The world is changing around us, and there’s no evidence that we’re undergoing more or less changes than those going on in the 1970s. However, the changes we face today are different than those faced thirty years ago.
Katherine Dieckmann’s latest film “Diggers” is about the changes the country was facing in the mid-1970s. Looking at the film with a wider lens, we’ll see that the movie is about change in general and how we deal with these changes in our own life. By setting the story in the past, there’s a distance that makes our introspection a little more comfortable.
“Diggers” takes place in 1976 in a small town on Long Island. The nation is changing, recovering from Vietnam and facing an uncertain presidential election with uninspiring candidates. The town is changing as well. The once ripe economy has crumbled after many of the clam diggers are pushed out of the better waters by a large fishing corporation.
A handful of diggers are still trying to make a living. The main focus of the story is on Hunt (Paul Rudd), who has been fishing with his father for years.
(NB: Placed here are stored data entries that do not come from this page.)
(** A first call for a pending review with a base and a head commit that
    returns has ended with the loop of [updateReviewDiffs] over the
    revisions the tool listed last, of which there is at least one. *)
Lemma first_call_shape (review : review.Review) (s : State R) (base : string) :
  review.Revision review = revision ->
  review.Submitted review = false ->
  default false (closedRevisionsMap s !! revision) = false ->
  repository.GetBaseCommit repo review = Some base ->
  repository.GetHeadCommit repo review = Some head ->
  result (EnsureRequestExists env repo review s) = Some tt ->
  exists s0 listed,
    let loop :=
      forEach listed (fun d =>
        updateReviewDiffs env repo d head (review.Request review) review) s0 in
    listing env revision (remote s0) = Some listed
    /\ listed <> []
    /\ result loop = Some tt
    /\ after (EnsureRequestExists env repo review s) = after loop
    /\ (forall c, In c (calls loop) -> In c (calls (EnsureRequestExists env repo review s))).
Proof.
  intros Hrev Hsub Hc Hbase Hhead. cbv zeta.
  remember (EnsureRequestExists env repo review s) as run eqn:Hrun.
  unfold EnsureRequestExists in Hrun. rewrite Hrev, Hsub, Hbase, Hhead in Hrun.
  rewrite (bind_some _ _ s false) in Hrun by (cbn; now rewrite Hc).
  cbn [getClosed calls result after app] in Hrun.
  pose proof (listDifferentialReviewsOrDie_run env revision s) as Hlist.
  destruct (do_differential_query env (revisionQuery revision) (remote s))
    as [[response p0]|] eqn:Hq.
  2: { rewrite bind_none in Hrun by now rewrite Hlist. subst run. discriminate. }
  pose proof (proj1 (query_extends env revision head tool _ _ _ _ Hq)) as Hkept.
  assert (Hl : listing env revision p0 = Some (queryResponse.Response response)).
  { rewrite Hkept. unfold listing. now rewrite Hq. }
  rewrite (bind_some _ _ s (queryResponse.Response response)) in Hrun by now rewrite Hlist.
  rewrite Hlist in Hrun. cbn [calls result after] in Hrun.
  destruct (queryResponse.Response response) as [|d rest] eqn:Hresp.
  - (* no revision yet: a diff and a revision are created, then listed again *)
    change (0 <? length (@nil DifferentialReview.t))%nat with false in Hrun. cbv iota in Hrun.
    set (s0 := mkState p0 (closedRevisionsMap s)) in *.
    destruct (do_createDifferentialDiff env base revision (review.Request review) [] p0)
      as [[[msg| |diff] p1]|] eqn:Hdiff.
    4: { rewrite bind_none in Hrun
           by (unfold createDifferentialDiff, invoke; cbn; now rewrite Hdiff).
         subst run. discriminate. }
    2: { exfalso. exact (createDiff_given env revision head tool _ _ _ _ _ _ Hdiff). }
    { rewrite (bind_some _ _ s0 (go.Err msg)) in Hrun
        by (unfold createDifferentialDiff, invoke; cbn; now rewrite Hdiff).
      subst run. discriminate. }
    rewrite (bind_some _ _ s0 (go.Ptr diff)) in Hrun
      by (unfold createDifferentialDiff, invoke; cbn; now rewrite Hdiff).
    assert (Hafter : after (createDifferentialDiff env base revision (review.Request review)
                              [] s0) = mkState p1 (closedRevisionsMap s)).
    { unfold createDifferentialDiff, invoke. cbn. now rewrite Hdiff. }
    rewrite Hafter in Hrun. set (s1 := mkState p1 (closedRevisionsMap s)) in *.
    destruct (result (createDifferentialRevision env repo revision (differentialDiff.ID diff)
                        (review.Request review) s1)) as [[msg|rev]|] eqn:Hcreate.
    3: { rewrite bind_none in Hrun by exact Hcreate. subst run. discriminate. }
    { rewrite (bind_some _ _ s1 (go.Failed msg)) in Hrun by exact Hcreate.
      subst run. discriminate. }
    rewrite (bind_some _ _ s1 (go.Ok rev)) in Hrun by exact Hcreate.
    destruct (createDifferentialRevision_created _ _ _ _ _ Hcreate)
      as (fields & created & p2 & Hcreated & Herr & Hp2).
    pose proof (create_lists env revision head tool _ _ _ _ _ _ _ _ Hdiff Hcreated Herr)
      as Hsome.
    set (s2 := after (createDifferentialRevision env repo revision
                        (differentialDiff.ID diff) (review.Request review) s1)) in *.
    pose proof (listDifferentialReviewsOrDie_run env revision s2) as Hlist2.
    rewrite Hp2 in Hlist2.
    destruct (do_differential_query env (revisionQuery revision) p2)
      as [[response2 p3]|] eqn:Hq2.
    2: { rewrite bind_none in Hrun by now rewrite Hlist2. subst run. discriminate. }
    pose proof (proj1 (query_extends env revision head tool _ _ _ _ Hq2)) as Hkept2.
    rewrite (bind_some _ _ s2 (queryResponse.Response response2)) in Hrun
      by now rewrite Hlist2.
    rewrite Hlist2 in Hrun. cbn [calls result after] in Hrun.
    intros Hres. subst run. cbn [result after calls] in *.
    exists (mkState p3 (closedRevisionsMap s2)), (queryResponse.Response response2).
    split; [cbn [remote]; rewrite Hkept2; unfold listing; now rewrite Hq2|].
    split; [apply (Hsome (queryResponse.Response response2)); unfold listing;
            now rewrite Hq2|].
    split; [exact Hres|]. split; [reflexivity|].
    intros c Hin. cbn [app In]. rewrite !List.in_app_iff. cbn [In]. tauto.
  - change (0 <? length (d :: rest))%nat with true in Hrun. cbv iota in Hrun.
    intros Hres. subst run. cbn [result after calls] in *.
    exists (mkState p0 (closedRevisionsMap s)), (d :: rest).
    split; [exact Hl|]. split; [discriminate|]. split; [exact Hres|].
    split; [reflexivity|]. intros c Hin. cbn [app In]. tauto.
Qed.

(** Such a first call leaves every listed revision up to date, and at least
    one listed. *)
Lemma first_call_settles (review : review.Review) (s : State R) (base : string) :
  review.Revision review = revision ->
  review.Submitted review = false ->
  default false (closedRevisionsMap s !! revision) = false ->
  repository.GetBaseCommit repo review = Some base ->
  repository.GetHeadCommit repo review = Some head ->
  result (EnsureRequestExists env repo review s) = Some tt ->
  let p' := remote (after (EnsureRequestExists env repo review s)) in
  (forall id, reconciled env revision head id p') /\ listsSome env revision p'.
Proof.
  intros Hrev Hsub Hc Hbase Hhead Hres. cbv zeta.
  destruct (first_call_shape review s base Hrev Hsub Hc Hbase Hhead Hres)
    as (s0 & listed & Hl & Hne & Hloop & -> & _).
  now apply update_loop_settles.
Qed.

End Twice.

(* ===================================================================== *)
(** ** Two calls in a row: the comments                                   *)
(* ===================================================================== *)

Section Posted.

Context {R : Type} (env : arcanist.Env R) (repo : repository.Repo).
Import arcanist arcanist_facts twice.
Variables revision head : string.
Hypothesis tool : Faithful env revision head.

Lemma inlineRequestsOfThread_anchor_map (d : DifferentialReview.t)
    (existing : list comment.Comment) (m : gmap string string) (t : review.CommentThread) :
  inlineRequestsOfThread env d existing m t
  = match anchor m t with
    | Some (diffID, path, lineNumber) =>
        map (inlineRequestFor env d diffID path lineNumber)
          (List.filter (fun c => negb (overlapsAny env c existing)) (review.threadComments t))
    | None => []
    end.
Proof.
  unfold inlineRequestsOfThread, anchor.
  destruct (comment.Location_ (review.Comment t)) as [location|]; [|reflexivity].
  destruct (negb (String.eqb (comment.Path location) "")); [|reflexivity].
  cbv zeta.
  destruct (negb (String.eqb (default "" (m !! comment.Commit location)) ""));
    [|reflexivity].
  apply buildCommentRequestsForThread_map.
Qed.

Lemma prepares_posts_nothing (c : Call) : prepares c -> postsComment c = false.
Proof. destruct c; cbn; intros H; try reflexivity; destruct H. Qed.

(** In two states with the same diffs, [findCommitForDiff] gives the same
    commit and leaves states with the same diffs. *)
Lemma findCommitForDiff_same (diffIDString : string) (s s' : State R) :
  (forall diffID, readAt env diffID (remote s') = readAt env diffID (remote s)) ->
  result (findCommitForDiff env diffIDString s')
  = result (findCommitForDiff env diffIDString s)
  /\ (forall diffID,
        readAt env diffID (remote (after (findCommitForDiff env diffIDString s')))
        = readAt env diffID (remote (after (findCommitForDiff env diffIDString s)))).
Proof.
  intros Hsame. unfold findCommitForDiff.
  destruct (go.Atoi diffIDString) as [diffID|]; [|split; [reflexivity | exact Hsame]].
  unfold readDiff, bind, invoke.
  pose proof (Hsame diffID) as Hd. unfold readAt in Hd.
  destruct (do_readDiff env diffID (remote s)) as [[a p1]|] eqn:E;
    destruct (do_readDiff env diffID (remote s')) as [[a' p1']|] eqn:E';
    try discriminate; cbn.
  - injection Hd as ->.
    pose proof (readDiff_extends env revision head tool _ _ _ _ E) as (_ & Hr & _).
    pose proof (readDiff_extends env revision head tool _ _ _ _ E') as (_ & Hr' & _).
    destruct a as [msg|diff]; cbn; (split; [reflexivity|]);
      intros id; now rewrite Hr, Hr'.
  - split; [reflexivity | exact Hsame].
Qed.

Lemma bind_result_same {A B} (m : M R A) (f : A -> M R B) (s s' : State R) :
  result (m s') = result (m s) ->
  (forall a, result (m s) = Some a ->
             result (f a (after (m s'))) = result (f a (after (m s)))) ->
  result (bind m f s') = result (bind m f s).
Proof.
  intros Hm Hf. unfold bind. rewrite Hm.
  destruct (result (m s)) as [a|]; cbn; [now apply Hf | reflexivity].
Qed.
When his father suddenly passes away alone on his boat, Hunt is forced to re-examine his life and desires to stay in town.
Meanwhile, Hunt’s sister Gina (Maura Tierney) is dealing with a recent divorce and a sexual reawakening, and his buddy Lozo (Ken Marino) is trying to raise five children with the fruitful waters shrinking under the yoke of the South Shell corporation.
To appreciate a film like “Diggers,” you have to like its style. It’s not a plot-driven piece, but rather an examination of characters and how they are forced to come of age long after they should have. It’s a film about change, not just in the local economy or our political system, but in the characters themselves. The message is clear, sometimes you change on your own, but more often, the world forces you to change.
And ultimately, change is good.
The strength of this movie is in the acting. Rudd plays off his comic type well, and he’s supported by the lovely but accessible Maura Tierney. Ken Marino, who also wrote the screenplay, turns in a fine dramatic performance, showing us that he’s not just all about comedy.
I’ve never been a huge fan of talky character pieces, so “Diggers” didn’t touch me as deep as it might others. However, it did keep my interest through most of the film, even though not a lot happens while people are waiting around to change.